University of Chicago study shows city has lower rates of depression, which goes against many popular beliefs
Cities have a bad reputation for impairing our mental health, which is strained against traffic jams, roadwork, and noise of all kinds. So living in the city in the minds of people would be conducive to depression.
However, a recent study by the University of Chicago suggests the opposite. The latter also reveals lower rates of depression for individuals living in cities. The study, led by Andrew Steer, Mark Berman and Louis Bettencourt, looks specifically at the impact of socio-economic relationships on well-being. This new research uncovers a link between a higher number of socio-economic interactions and a lower risk of depression – possibly because these connections provide more stimulation and more goals.
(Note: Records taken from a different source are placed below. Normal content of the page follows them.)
(* ===== verification/Closing.v ===== *)
(** * Shutting down (imp.go)

    What [System] says of the lifecycle and of [Shutdown]: invariants of its protocol,
    the states a graceful shutdown leads to, its progress, and what it does not
    guarantee. *)

From stdpp Require Import gmultiset.
From S2P Require Import Prelude Values Substrate Model Validate Lifecycle Metrics Registry.
From S2P Require Import Runtime Request Dispatch GoTime Consumer Channels Callbacks Imp.
From S2P Require Import System.

Section Closing.
Context `{NatsEnv}.

(** ** Invariant: one caller runs the body of [Shutdown] *)

Definition is_body (t : thread) : bool :=
  match t with
  | TShutUnwind _ | TShutCancel | TShutDrain | TShutStop _ | TShutClose => true
  | _ => false
  end.
Definition is_joining (t : thread) : bool :=
  match t with TShutJoin | TShutReturned _ => true | _ => false end.

Definition drain_result (e : error) : Prop := e = None \/ e = Some drain_error.

Record shut_inv (k : control) (ts : list thread) : Prop := {
  sh_before : ct_once k = false ->
    count is_body ts = 0%Z /\ count is_joining ts = 0%Z /\ ct_stopped k = false;
  sh_body : ct_once k = true -> count is_body ts = if ct_stopped k then 0%Z else 1%Z;
  sh_returned e : TShutReturned e ∈ ts -> ct_stopped k = true /\ e = ct_err k;
  sh_stop e : TShutStop e ∈ ts -> drain_result e;
  sh_err : drain_result (ct_err k) }.

Lemma elem_of_step spec x t t' ts1 ts2 gs :
  x ∈ (ts1 ++ t' :: ts2) ++ (started spec <$> gs) -> runs_user_code x = false ->
  x = t' \/ x ∈ ts1 ++ t :: ts2.
Proof.
  rewrite !elem_of_app, !elem_of_cons. intros [[?|[?|?]]|(g & -> & _)%list_elem_of_fmap]; auto.
  done.
Qed.

Lemma shut_inv_step spec chs t k t' k' ts1 ts2 gs :
  protocol chs t k t' k' -> shut_inv k (ts1 ++ t :: ts2) ->
  shut_inv k' ((ts1 ++ t' :: ts2) ++ (started spec <$> gs)).
Proof.
  intros Hp [Hbe Hbo Hre Hst Her].
  pose proof (count_nonneg is_body ts1). pose proof (count_nonneg is_body ts2).
  pose proof (count_nonneg is_joining ts1). pose proof (count_nonneg is_joining ts2).
  assert (forall f, (forall g p, f (TThink g p) = false) ->
    count f ((ts1 ++ t' :: ts2) ++ (started spec <$> gs)) =
    (count f ts1 + ((if f t' then 1 else 0) + count f ts2))%Z) as Hcount.
  { intros f Hf. by rewrite !count_app, count_cons, count_unspawned, Z.add_0_r by done. }
  rewrite !count_app, !count_cons in *.
  assert (forall e, TShutReturned e ∈ (ts1 ++ t' :: ts2) ++ (started spec <$> gs) ->
    t' = TShutReturned e \/ ct_stopped k = true /\ e = ct_err k) as Hre'.
  { intros e Hin. by destruct (elem_of_step _ _ t _ _ _ _ Hin) as [->|?]; auto. }
  assert (forall e, TShutStop e ∈ (ts1 ++ t' :: ts2) ++ (started spec <$> gs) ->
    t' = TShutStop e \/ drain_result e) as Hst'.
  { intros e Hin. by destruct (elem_of_step _ _ t _ _ _ _ Hin) as [->|?]; eauto. }
  assert (forall e, t = TShutStop e -> drain_result e) as Hsto.
  { intros e ->. apply Hst. set_solver. }
  assert (is_body t = true -> ct_once k = true /\ ct_stopped k = false) as Hbody.
  { intros Hb. rewrite Hb in *. destruct (ct_once k); [|lia]. destruct (ct_stopped k); [lia|done]. }
  clear Hre Hst.
  split.
  - rewrite !Hcount by done. destruct Hp; simpl in *;
      intuition (auto; try congruence; try lia).
  - rewrite !Hcount by done. destruct Hp as [k|k| | | | | | | | | |k|k| | | | | |e k|k|k| | | | | | | |]; simpl in *;
      destruct (ct_once k), (ct_stopped k); intuition (auto; try congruence; try lia).
  - intros e Hin. destruct (Hre' e Hin) as [Heq|[Hs ->]].
    + destruct Hp; simplify_eq/=; auto.
    + destruct Hp; simpl in *; auto; intuition congruence.
  - intros e Hin. destruct (Hst' e Hin) as [Heq|Hd]; [|done].
    destruct Hp; simplify_eq/=; unfold drain_result; auto.
  - destruct Hp; simpl in *; auto.
Qed.

(** ** From the protocol to the system

    An invariant of the protocol is one of the system. [external] says whether
    anybody but [Run] itself calls [Shutdown]. *)

Definition fresh_control : control := mkControl StateCreated false None false.

Definition admitted (external : bool) (t : thread) : Prop := t = TShutBegin -> external = true.

Record protocol_inv (external : bool) (I : control -> list thread -> Prop) : Prop := {
  pi_init ts : Forall (fun t => early t = true /\ admitted external t) ts -> I fresh_control ts;
  pi_arrive k ts t : I k ts ->
    t = TRunBoot \/ t = TShutBegin \/ (exists d p, t = TDeliver d p) -> admitted external t ->
    I k (ts ++ [t]);
  pi_boot k ts1 ts2 t' : I k (ts1 ++ TRunBoot :: ts2) ->
    t' = TRunClaim \/ (exists e, t' = TReturned e) -> I k (ts1 ++ t' :: ts2);
  pi_step spec chs t k t' k' ts1 ts2 gs : protocol chs t k t' k' -> I k (ts1 ++ t :: ts2) ->
    I k' ((ts1 ++ t' :: ts2) ++ (started spec <$> gs)) }.

Definition lifted (external : bool) (I : control -> list thread -> Prop) (i : Imp)
    (ts : list thread) : Prop :=
  match imp_rtPtr i with
  | None => Forall (fun t => early t = true /\ admitted external t) ts
  | Some r => imp_rtOnce i = true /\ I (control_of r) ts
  end.

Lemma lifted_inv external I :
  protocol_inv external I -> inductive_inv (lifted external I) (admitted external).
Proof.
  intros [Hi Ha Hb Hs]. split.
  - intros i ts t HP Harr Hadm. unfold lifted in *.
    assert (t = TRunBoot \/ t = TShutBegin \/ exists d p, t = TDeliver d p) as Ht
      by (destruct t; try done; eauto).
    destruct (imp_rtPtr i) as [r|] eqn:Hr.
    + split; [apply HP|]. apply Ha; [apply HP|done|done].
    + apply Forall_snoc; [done|]. split; [|done].
      destruct t; try done. destruct Harr as (_ & ? & ? & Hx & _); congruence.
  - intros i ts1 t ts2 c p t' sp i' HP Hstep.
    apply thread_step_cases in Hstep as
      [(-> & -> & err & Hboot & ->)|[(-> & Hr & -> & -> & ->)|(_ & r & r' & Hr & Hact & -> & ->)]].
    + apply bootRuntime_cases in Hboot as (_ & _ & Ho & [Hp|(Ho' & Hp & ->)]); rewrite app_nil_r.
      * unfold lifted in *. rewrite Hp. destruct (imp_rtPtr i) as [r|].
        -- split; [done|]. apply Hb; [apply HP|]. destruct err; eauto.
        -- eapply Forall_middle; [done|]. by destruct err.
      * unfold lifted in *. rewrite Hp. split; [done|].
        destruct (imp_rtPtr i) as [r|]; [destruct HP; congruence|].
        apply Hi. by eapply Forall_middle.
    + unfold lifted in *. rewrite Hr in *. rewrite app_nil_r. by eapply Forall_middle.
    + unfold lifted in *. rewrite Hr in HP. simpl. destruct HP as [Ho HP]. split; [done|].
      apply thread_action_protocol in Hact. eapply Hs; [exact Hact|]. done.
Qed.

(** A protocol invariant holds in every state reached from an unstarted imp. *)
Lemma protocol_inv_reach external I ls i s r :
  protocol_inv external I -> unstarted i -> sys_run ls (initial i) = Some s ->
  (external = false -> LCallShutdown ∉ ls) -> imp_rtPtr (sy_imp s) = Some r ->
  I (control_of r) (sy_threads s).
Proof.
  intros HI [Ho Hp] Hrun Hext Hr.
  assert (lifted external I (sy_imp s) (sy_threads s)) as HP.
  { eapply inv_run; [by apply lifted_inv| | | |exact Hrun].
    - intros l t Hl Ht. destruct l; simplify_eq/=; [done|]. intros _.
      destruct external; [done|]. by specialize (Hext eq_refl).
    - done.
    - unfold lifted; simpl. by rewrite Hp. }
  unfold lifted in HP. rewrite Hr in HP. apply HP.
Qed.

Lemma shut_inv_protocol : protocol_inv true shut_inv.
Proof.
  assert (forall k ts1 ts2 ts3 t', shut_inv k (ts1 ++ ts2 ++ ts3) ->
    (forall t, t ∈ ts2 -> is_body t = false /\ is_joining t = false) ->
    is_body t' = false -> is_joining t' = false -> shut_inv k (ts1 ++ t' :: ts3)) as Hswap.
  { intros k ts1 ts2 ts3 t' [Hbe Hbo Hre Hst Her] Hts2 Hb Hj.
    assert (count is_body ts2 = 0%Z /\ count is_joining ts2 = 0%Z) as [C1 C2].
    { rewrite !count_zero, !Forall_forall. split; intros t Ht; by apply Hts2. }
    rewrite !count_app, C1, C2 in *. split.
    - rewrite !count_app, !count_cons, Hb, Hj. intros Ho.
      destruct (Hbe Ho) as (? & ? & ?). split_and!; [lia|lia|done].
    - rewrite !count_app, !count_cons, Hb. intros Ho. rewrite <- (Hbo Ho). lia.
    - intros e Hin. apply Hre. set_solver.
    - intros e Hin. apply Hst. set_solver.
    - done. }
  split.
  - intros ts Hts.
    assert (forall t, t ∈ ts -> early t = true) as He.
    { intros t Ht. rewrite Forall_forall in Hts. by apply Hts. }
    split; simpl.
    + intros _. rewrite !count_zero, !Forall_forall.
      split_and!; [intros t Ht; specialize (He t Ht); by destruct t..|done].
    + done.
    + intros e Hin. by specialize (He _ Hin).
    + intros e Hin. by specialize (He _ Hin).
    + by left.
  - intros k ts t HI Ht _. replace (ts ++ [t]) with (ts ++ t :: []) by done.
    apply (Hswap k ts [] [] t); [by rewrite app_nil_r|set_solver|..];
      by destruct Ht as [->|[->|(d & q & ->)]].
  - intros k ts1 ts2 t' HI Ht. apply (Hswap k ts1 [TRunBoot] ts2 t'); [done|set_solver|..];
      by destruct Ht as [->|[e ->]].
  - intros. by eapply shut_inv_step.
Qed.

(** ** Invariant: without outside calls of [Shutdown], one thread drives the state *)

(** The state that belongs to the driving thread's position. *)
Definition drives (t : thread) : option State :=
  match t with
  | TRunStart _ | TRunFailed _ | TRunReady => Some StateStarting
  | TRunSelect | TShutBegin => Some StateRunning
  | TShutUnwind _ | TShutCancel | TShutDrain | TShutStop _ => Some StateDraining
  | TShutClose | TShutJoin | TShutReturned _ => Some StateStopped
  | TRunUnwind _ _ | TStartReturned _ => Some StateFailed
  | _ => None
  end.

(** The driver also knows what it has done with the once. *)
Definition driver_once (t : thread) : option bool :=
  match t with
  | TRunSelect | TShutBegin => Some false
  | TShutUnwind _ | TShutCancel | TShutDrain | TShutStop _ | TShutClose | TShutJoin
  | TShutReturned _ => Some true
  | TRunStart _ | TRunFailed _ | TRunReady => Some false
  | _ => None
  end.

Record driven (k : control) (ts : list thread) : Prop := {
  dr_state : omap drives ts =
    if decide (ct_state k = StateCreated) then [] else [ct_state k];
  dr_once : Forall (fun t => forall b, driver_once t = Some b -> ct_once k = b) ts;
  dr_created : ct_state k = StateCreated -> ct_once k = false;
  dr_stopped : ct_stopped k = true -> ct_once k = true }.

Lemma omap_drives_nil ts : omap drives ts = [] <-> Forall (fun t => drives t = None) ts.
Proof.
  induction ts as [|t ts IH]; [done|]. rewrite Forall_cons, <- IH. cbn.
  destruct (drives t); naive_solver.
Qed.

Lemma driver_drives t : drives t = None -> driver_once t = None.
Proof. by destruct t. Qed.

Lemma idle_once k ts :
  Forall (fun t => drives t = None) ts ->
  Forall (fun t => forall b, driver_once t = Some b -> ct_once k = b) ts.
Proof.
  intros Hts. eapply Forall_impl; [done|]. intros t Ht b Hb.
  rewrite (driver_drives t Ht) in Hb. done.
Qed.

Lemma omap_spawned spec gs : omap drives (started spec <$> gs) = [].
Proof. apply omap_drives_nil, Forall_fmap, Forall_true. done. Qed.
(* ===== verification/Ledger.v ===== *)
(** * Accounts over schedules

    Quantities that every schedule conserves: what the runtime has recorded and what
    the callbacks and thinking goroutines under way still owe make up what has
    arrived. [within] says what a program owes from where it stands, [Ledger] what a
    quantity has to satisfy, one access at a time, and [ledger_balances] that it is
    then conserved by the whole system. The classification of messages and their
    acknowledgement are two ledgers; the echoes of [Echo] are a third. *)

From S2P Require Import Prelude Values Substrate Model Validate Lifecycle Metrics Registry.
From S2P Require Import Runtime Request Dispatch GoTime Consumer Channels Callbacks Imp.
From S2P Require Import System.

(** ** Amounts *)

(** A commutative monoid, up to an equivalence. *)
Class Amounts (C : Type) `{Equiv C} := {
  join : C -> C -> C;
  nothing : C;
  am_equiv :: Equivalence (≡@{C});
  am_proper :: Proper ((≡) ==> (≡) ==> (≡)) join;
  am_assoc :: Assoc (≡) join;
  am_comm :: Comm (≡) join;
  am_left_id :: LeftId (≡) nothing join }.
Infix "⊕" := join (at level 50, left associativity).

Section Amounts.
Context `{Amounts C}.
Implicit Types c : C.

Definition total : list C -> C := foldr join nothing.

Lemma total_app cs cs' : total (cs ++ cs') ≡ total cs ⊕ total cs'.
Proof.
  induction cs as [|c cs IH]; simpl; [by rewrite (left_id _ _)|]. by rewrite IH, (assoc _).
Qed.

Lemma total_middle cs c cs' : total (cs ++ c :: cs') ≡ c ⊕ total (cs ++ cs').
Proof. rewrite !total_app. simpl. by rewrite !(assoc _), ((comm _) c). Qed.

Lemma join_under x a o y b t : x ⊕ (a ⊕ o) ≡ y ⊕ b -> x ⊕ ((a ⊕ t) ⊕ o) ≡ y ⊕ (b ⊕ t).
Proof.
  intros Heq. rewrite <- (assoc join a), (comm join t), !(assoc join). by rewrite <- Heq, (assoc join).
Qed.

End Amounts.

Section Ledgers.
Context `{NatsEnv}.
Lemma no_crash s due n t c p :
  sound s due -> sy_threads s !! n = Some t -> thread_step c p t (sy_imp s) <> Crashed.
Proof.
  intros Hs Hn. destruct (thread_owed s due n t Hs Hn) as [a Ha]. destruct Hs as [[Ho Hb He] Hbk _].
  assert (t ∈ sy_threads s) as Hin by (by eapply list_elem_of_lookup_2).
  assert (thread_booked (is_Channels spec) t) as Ht
    by (pose proof (bk_threads _ _ _ Hbk) as Hall; rewrite Forall_forall in Hall; by apply Hall).
  destruct (imp_rtPtr (sy_imp s)) as [r|] eqn:Hp.
  2:{ specialize (He eq_refl). rewrite Forall_forall in He. specialize (He t Hin).
      unfold thread_step. rewrite Hp. destruct t; try done. by destruct (bootRuntime _). }
  assert (forall v r', thread_action (imp_spec (sy_imp s)) (imp_opts (sy_imp s)) c p t r <>
    (Panicked v, r')) as Hnp.
  { rewrite (bk_spec _ _ _ Hbk). destruct (runs_user_code t) eqn:Hu; [|intros; by apply control_no_panic].
    assert (forall X (e : access X) (k : X -> thread) v r',
      bind (access_handler X e) (fun x => ret (k x)) r <> (Panicked v, r')) as Hacc.
    { intros X e k v r'. unfold bind, ret. pose proof (access_no_panic X e r) as Hnp.
      destruct (access_handler X e r) as [[]]; [done| |done]. by edestruct Hnp. }
    intros v r'. destruct t as [| | | | | | | | | | | | | |d [[g|]| | |]|g|g|g [[]| | |]|g| | | |];
      try done; try apply Hacc; by destruct Ha. }
  unfold thread_step. rewrite Hp.
  destruct t; try (destruct (bootRuntime _); done);
    destruct (thread_action _ _ _ _ _ _) as [[]] eqn:Hact; try done; by edestruct Hnp.
Qed.

(** ** Nothing is held up *)

(** A program that owes something to the ledger goes on. *)
Lemma echo_goes_on {A} (Q : A -> sent -> Prop) c (p : prog access A) r :
  within publishes False Q (fun _ _ => False) c p -> ~ held_up r p.
Proof.
  destruct p as [a|v| |X e k]; simpl; [by intros _ []|done|done|].
  intros (c' & Hs & _) (_ & r' & Hb).
  destruct (publishes_returns X e c c' r Hs) as (x & r1 & Hrun & _). congruence.
Qed.

(** At rest nothing is under way. *)
Lemma nothing_under_way s due :
  sound s due -> at_rest s -> Forall (fun t => runs_user_code t = false) (sy_threads s).
Proof.
  intros Hs Hrest. apply Forall_forall. intros t Hin. destruct (runs_user_code t) eqn:Hu; [|done].
  exfalso. apply list_elem_of_lookup in Hin as [n Hn].
  destruct (thread_owed s due n t Hs Hn) as [c Hc].
  destruct (imp_rtPtr (sy_imp s)) as [r|] eqn:Hr.
  2:{ pose proof (he_early _ _ (so_healthy _ _ Hs) Hr) as He. rewrite Forall_lookup in He.
      specialize (He n t Hn). by destruct t. }
  assert (t <> TRunBoot) as Hne by by destruct t.
  pose proof (resting_user s n t r Hrest Hn Hr Hu) as Hheld.
  destruct t; try done; destruct Hc as [_ Hc]; by eapply (echo_goes_on _ _ _ r Hc).
Qed.

Lemma thread_labels_silent ls : Forall thread_label ls -> ls ≫= arrived = [].
Proof. induction 1 as [|l ls (n & pick & ->) _ IH]; [done|]. exact IH. Qed.

Lemma settled_published s due :
  sound s due -> Forall (fun t => runs_user_code t = false) (sy_threads s) ->
  (published s : sent) ≡ due.
Proof.
  intros [_ _ (cs & Hcs & Hsum)] Hts. rewrite <- Hsum.
  assert (total cs ≡ nothing) as ->.
  { clear Hsum. induction Hcs as [|c t cs ts Hc _ IH]; [done|]. apply Forall_cons in Hts as [Ht Hts].
    simpl. rewrite (IH Hts). assert (c ≡ nothing) as -> by by destruct t. done. }
  rewrite (comm join), (left_id nothing join). unfold published, recorded_of.
  by destruct (imp_rtPtr (sy_imp s)).
Qed.

(** ** Properties *)


Lemma startup_echo textHandler :
  exists r, match env_Subscribe [] "messages.in" with
  | Some err =>
      run_startup spec (fresh_runtime (imp textHandler)) =
        (Done (inl (Some (ErrSubscriptionFailed "messages.in" err))), r)
  | None =>
      run_startup spec (fresh_runtime (imp textHandler)) = (Done (inr tt), r) /\
      balanced ∅ r /\ rt_shutdownOnce r = false /\ rt_thinkingWG r = 0%Z
  end.
Proof.
  assert (run_startup spec (fresh_runtime (imp textHandler)) =
    bind (start [inbound]) (fun err => match err with
      | Some err => run_failed err ;; unwind ;; ret (inl (Some err))
      | None => run_ready spec ;; ret (inr tt)
      end) (set_state (mkMachine StateStarting) (fresh_runtime (imp textHandler)))) as -> by done.
  unfold start, bindSubjectChannel. simpl.
  destruct (env_Subscribe [] "messages.in") as [err|] eqn:Hs.
  - eexists. unfold bind, ask, ret; simpl. by rewrite Hs.
  - eexists. split; [unfold bind, ask, modify, log, ret; simpl; rewrite Hs; reflexivity|].
    cbv beta iota. split_and!; [|reflexivity|reflexivity]. split.
    + unfold live, owned; simpl. unfold live_step; simpl. rewrite Hs. simpl. multiset_solver.
    + simpl. by constructor.
Qed.

(** How [main] ends when no message arrives: the error it prints is that of the
    first call that failed, building the imp never is one, and the connection is
    drained exactly when [Run] returns nil. *)
Lemma main_ends connect textHandler elapsed :
  fst (main connect textHandler elapsed) =
    match connect with
    | Some err => (Fatal "nats connect" err, false)
    | None =>
    match env_Subscribe [] "messages.in" with
    | Some err => (Fatal "run imp" (ErrSubscriptionFailed "messages.in" err), false)
    | None => if elapsed then (Fatal "run imp" drain_error, false) else (Returned, true)
    end end.
Proof.
  destruct connect as [err|]; [done|]. unfold main. rewrite NewImp_echo.
  unfold Run. rewrite bootRuntime_first by done. unfold on_runtime; simpl imp_rtPtr.
  cbv iota beta. simpl imp_spec. destruct (startup_echo textHandler) as [r Hr].
  destruct (env_Subscribe [] "messages.in") as [err|]; [by rewrite Hr|].
  destruct Hr as (-> & Hb & Ho & Hw). unfold Shutdown, on_runtime; simpl imp_rtPtr.
  cbv iota beta.
  destruct (shutdown_body_first
    (imp_opts (set_runtime r (mkImp spec (imp_opts (imp textHandler)) true
       (Some (fresh_runtime (imp textHandler)))))) elapsed ∅ r Ho Hb all_lost_empty
    ltac:(done)) as (r2 & lost & Hrun & _).
  simpl imp_opts in *. rewrite Hrun. by destruct elapsed.
Qed.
In fact, it has been proven that the environment of sustainable stimulation provided by the city is conducive to the personal development of individuals who are in constant exposure to innovation.
Socializing Against Depression
One of the findings of urban science in recent years is that on average people’s interactions are associated with a greater variety of tasks when living in large cities. Knowing that social isolation is a significant risk factor for depression, it was understood that greater socialization through these different networks may be protective.
Berman, a professor of psychology at the University of Chicago’s Institute of Neuroscience, explained that the fact that there is more social interaction in larger cities leads some to believe that these relationships are more superficial or of low quality. Although the team did not assess the quality of social interactions in their study, they say the results are not skewed by this variable.
The researchers make it clear that the study focused on depression and therefore did not include other mental illnesses.